彼が蒼を好きなことは重々知っているし、蒼と重なる彼を、三浦はどんな気持ちで側に置いているのかと思ったから。
三浦は、そんな圭の気持ちを知っているかのように、居心地の悪そうな顔をしていた。
彼も気にしているのか。
そう理解した。
「わー!!お、おれ。
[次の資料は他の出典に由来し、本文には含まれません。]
(** What the code finds outside: the regular expressions (whose texts use
    definitions of niova-core), other processes, the peers' configuration, the
    uuids drawn, and failures of system calls (a return code other than 0). *)
Class RecoveryEnv (D : Type) := {
  recovery_regexec : recovery_regexes -> bytes -> bool;
  recovery_rate_match : bytes -> option (Z * Z); (* rm_so, rm_eo *)
  popen_cmd_out : bytes -> nat ->
    (bytes -> raft_recovery_handle -> Z * raft_recovery_handle) ->
    raft_recovery_handle -> gmap bytes (fs_node D) ->
    Z * raft_recovery_handle * gmap bytes (fs_node D);
  limit_rsync_bw : bool; (* FAULT_INJECT(raft_limit_rsync_bw) *)
  ctl_svc_node_lookup : uuid -> Z;
  ctl_svc_node_peer_2_store : uuid -> option bytes;
  ctl_svc_node_peer_2_ipaddr : uuid -> bytes;
  statvfs_rc : bytes -> Z;
  statvfs_rdonly : bytes -> bool;
  statvfs_f_bsize : bytes -> Z;
  statvfs_f_bavail : bytes -> Z;
  uuid_generate : gmap bytes (fs_node D) -> uuid;
  uuid_generate_time : gmap bytes (fs_node D) -> uuid;
  file_util_pathname_build : bytes -> gmap bytes (fs_node D) -> Z * gmap bytes (fs_node D);
  fs_rename_rc : bytes -> bytes -> Z;
  fs_mkdir_rc : bytes -> Z;
  fs_scandir_rc : bytes -> Z;
  fs_unremovable : bytes -> bool;
  close_rc : Z -> Z;
  rocksdb_alloc : nat -> bool; (* the options and the write batch, in the order of their creation *)
}.

(** ** Path names *)
Definition slash : byte := x2f.
Fixpoint norm_path (p : bytes) : bytes :=
  match p with
  | a :: (b :: _) as p' =>
      if bool_decide (a = slash) && bool_decide (b = slash) then norm_path p'
      else a :: norm_path p'
  | _ => p
  end.
Definition path_join (dir name : bytes) : bytes := dir ++ [slash] ++ name.
Definition is_absolute (p : bytes) : bool :=
  match p with a :: _ => bool_decide (a = slash) | [] => false end.
(** The path an *at() call resolves relative to the log directory. *)
Definition at_path (ri : raft_instance) (p : bytes) : bytes :=
  if is_absolute p then p else path_join (ri_log ri) p.
(** A C string in a buffer of [n] bytes, up to the first NUL. *)
Fixpoint cstr (l : bytes) : bytes :=
  match l with
  | [] => []
  | b :: l' => if bool_decide (b = x00) then [] else b :: cstr l'
  end.
Lemma header_write_repr_posix ri now rip rip' rc l :
  posix_repr ri rip l -> rsbp_header_write now ri rip = Some (rc, rip') -> posix_repr ri rip' l.
Proof.
  intros [Hc Hio Hlo Hsz He] H. unfold rsbp_header_write in H.
  destruct (rsbr_get_num_log_headers ri) as [n|] eqn:Hn; [|done]. cbn [mbind option_bind] in H.
  assert (n = NUM_RAFT_LOG_HEADERS) as ->.
  { unfold rsbr_get_num_log_headers in Hn. by destruct (_ && _); simplify_eq. }
  change (Z.max 1 NUM_RAFT_LOG_HEADERS) with 2 in H.
  set (s := rlh_seqno (ri_log_hdr ri)) in *. pose proof (Z.mod_pos_bound s 2 ltac:(lia)) as Hs.
  unfold raft_server_entry_init_for_log_header in H. destruct (_ <? 0); [|done].
  destruct (raft_server_entry_init _ _ _ _ _ _ _ _) as [re|] eqn:Hre; [|done].
  cbn [mbind option_bind] in H.
  pose proof (raft_server_entry_init_inv _ _ _ _ _ _ _ _ _ Hre)
    as (_ & _ & Hidx & _ & _ & _ & _ & Hds & _).
  change (raft_server_wr_entries_get_total_size [sizeof_raft_log_header] 1) with 48 in Hds.
  unfold rsbr_raft_entry_to_phys_offset, rsbr_raft_entry_header_to_phys_offset in H.
  rewrite Hidx, phys_offset_eq in H by (done || unfold NUM_RAFT_LOG_HEADERS in *; lia).
  cbn [mbind option_bind] in H. rewrite pwrite_ok in H by done. injection H as _ <-.
  set (data := take _ (re_bytes re)). set (off := slot_off _).
  assert (Hd : off + Z.of_nat (length data) <= slot_off 0).
  { assert (Z.of_nat (length data) <= 544).
    { unfold data. rewrite length_take. unfold raft_server_entry_to_total_size. rewrite Hds.
      change (u64 (sizeof_raft_entry_header + 48)) with 544. lia. }
    unfold off, slot_off, NUM_RAFT_LOG_HEADERS, RAFT_ENTRY_SIZE_POSIX in *. lia. }
  pose proof (al_lo_next l). split; try done.
  - pose proof (slot_mono 0 (al_next l) ltac:(lia)). apply Z.max_lub; lia.
  - intros i re' Hg. destruct (He _ _ Hg) as [Hw Hh]. split; [done|].
    pose proof (al_get_Some _ _ _ Hg). pose proof (slot_mono 0 i ltac:(lia)).
    apply holds_write_other; [apply slot_nonneg; unfold NUM_RAFT_LOG_HEADERS; lia | done | lia].
Qed.

#[export] Instance posix_log_store : LogStore raft_instance_posix.
Proof.
  refine (Build_LogStore raft_instance_posix _ posix_repr (fun _ => True) (2 ^ 46) _ _ _ _ _ _ _ _).
  - intros ri ri' rip l Hcfg [(Hm & Hv & Hs) Hio Hlo Hsz He]. unfold ls_config in Hcfg.
    injection Hcfg as Hm' Hs' _ Hv'. split; try done.
    + unfold posix_config. rewrite Hm', Hs', Hv'. done.
    + intros i re Hg. destruct (He i re Hg) as [[? ? ? ? ? Hx ?] Hh]. split; [|done].
      split; try done; [|by rewrite Hm']. unfold RAFT_ENTRY_MAX_DATA_SIZE in *. by rewrite Hm'.
  - intros ri re ws rip rip' l Hr Hwf _ _ H. exact (posix_write ri re ws rip rip' l Hr Hwf H).
  - exact posix_header_read.
  - intros ri rip l idx Hr [Hi _]. exact (posix_header_absent ri rip l idx Hr Hi).
  - intros ri rip l idx re Hr Hg _. exact (posix_entry_read ri rip l idx re Hr Hg).
  - intros ri rip rip' l n Hr Hn _ H. exact (posix_truncate ri rip rip' l n Hr Hn H).
  - intros ri rip rip' l now rc Hr H. exact (header_write_repr_posix ri now rip rip' rc l Hr H).
  - intros ri sync rip rip' l now rc [= <-] Hr [= _ <-]. exact Hr.
Defined.
End posix.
ファンなんです!」
圭と三浦のやり取りなんかお構いなしに、篠崎は圭の手を握ってくる。
「あ、握手してください!」
「っていうか。もうしてますけど……」
圭の言葉に、彼は、はっとして手を放す。
「す、すみません!失礼しました!!」
「若いね」
「まだ22だそうだ」
自分にもこんな時あったな。
そうだった。
蒼と出会ったのも。
久しぶりの星音堂で……。
見たことのない職員だなって思って。
「おいおい。篠崎が可愛いからって見とれているなよ」
高田の突っ込みにはっとする。
「いや。そういう訳では……」
はっとして一同を見渡すと、彼らはどこかしら真剣な顔で圭を見ていた。
聴きたいことは分かっている。
「すみません。まだ、なにも。探しているんですけど」
彼の返答で、一同はがっかりした顔をした。
「だよな」
「わかっていたら連絡よこすよな」
「本当にあっちに行っているのかな?」
「日本にいるのかも知れないしな」
「本当。心配ばっかりかけやがって」
それぞれが口にするのは蒼のこと。
心配してくれているのだ。
姿を消したっていいけど、所在くらい。
教えていったらいいのに。
心配なんだから。
そういう気持ちが伝わってくる。
「すみません。あいつ。きっと、おれには知られたくないって思っているんだと思うんです。だから、みなさんにもあんな突然……」
圭は申し訳なく思った。
しかし。
星野は圭の頭をごんとこぶしで軽く叩く。
「あいつは本当に辛いと逃げ出す傾向がある。おれたちからも逃げているんだ。弱虫な癖に。でっかいことしてくれる」
圭の責任だって。
そうさせないように。
星野は優しい。
なんだか訳が分からないけど。
篠崎は黙っていた。
その前で三浦も黙り込んでいる。
それをじっと見ていた。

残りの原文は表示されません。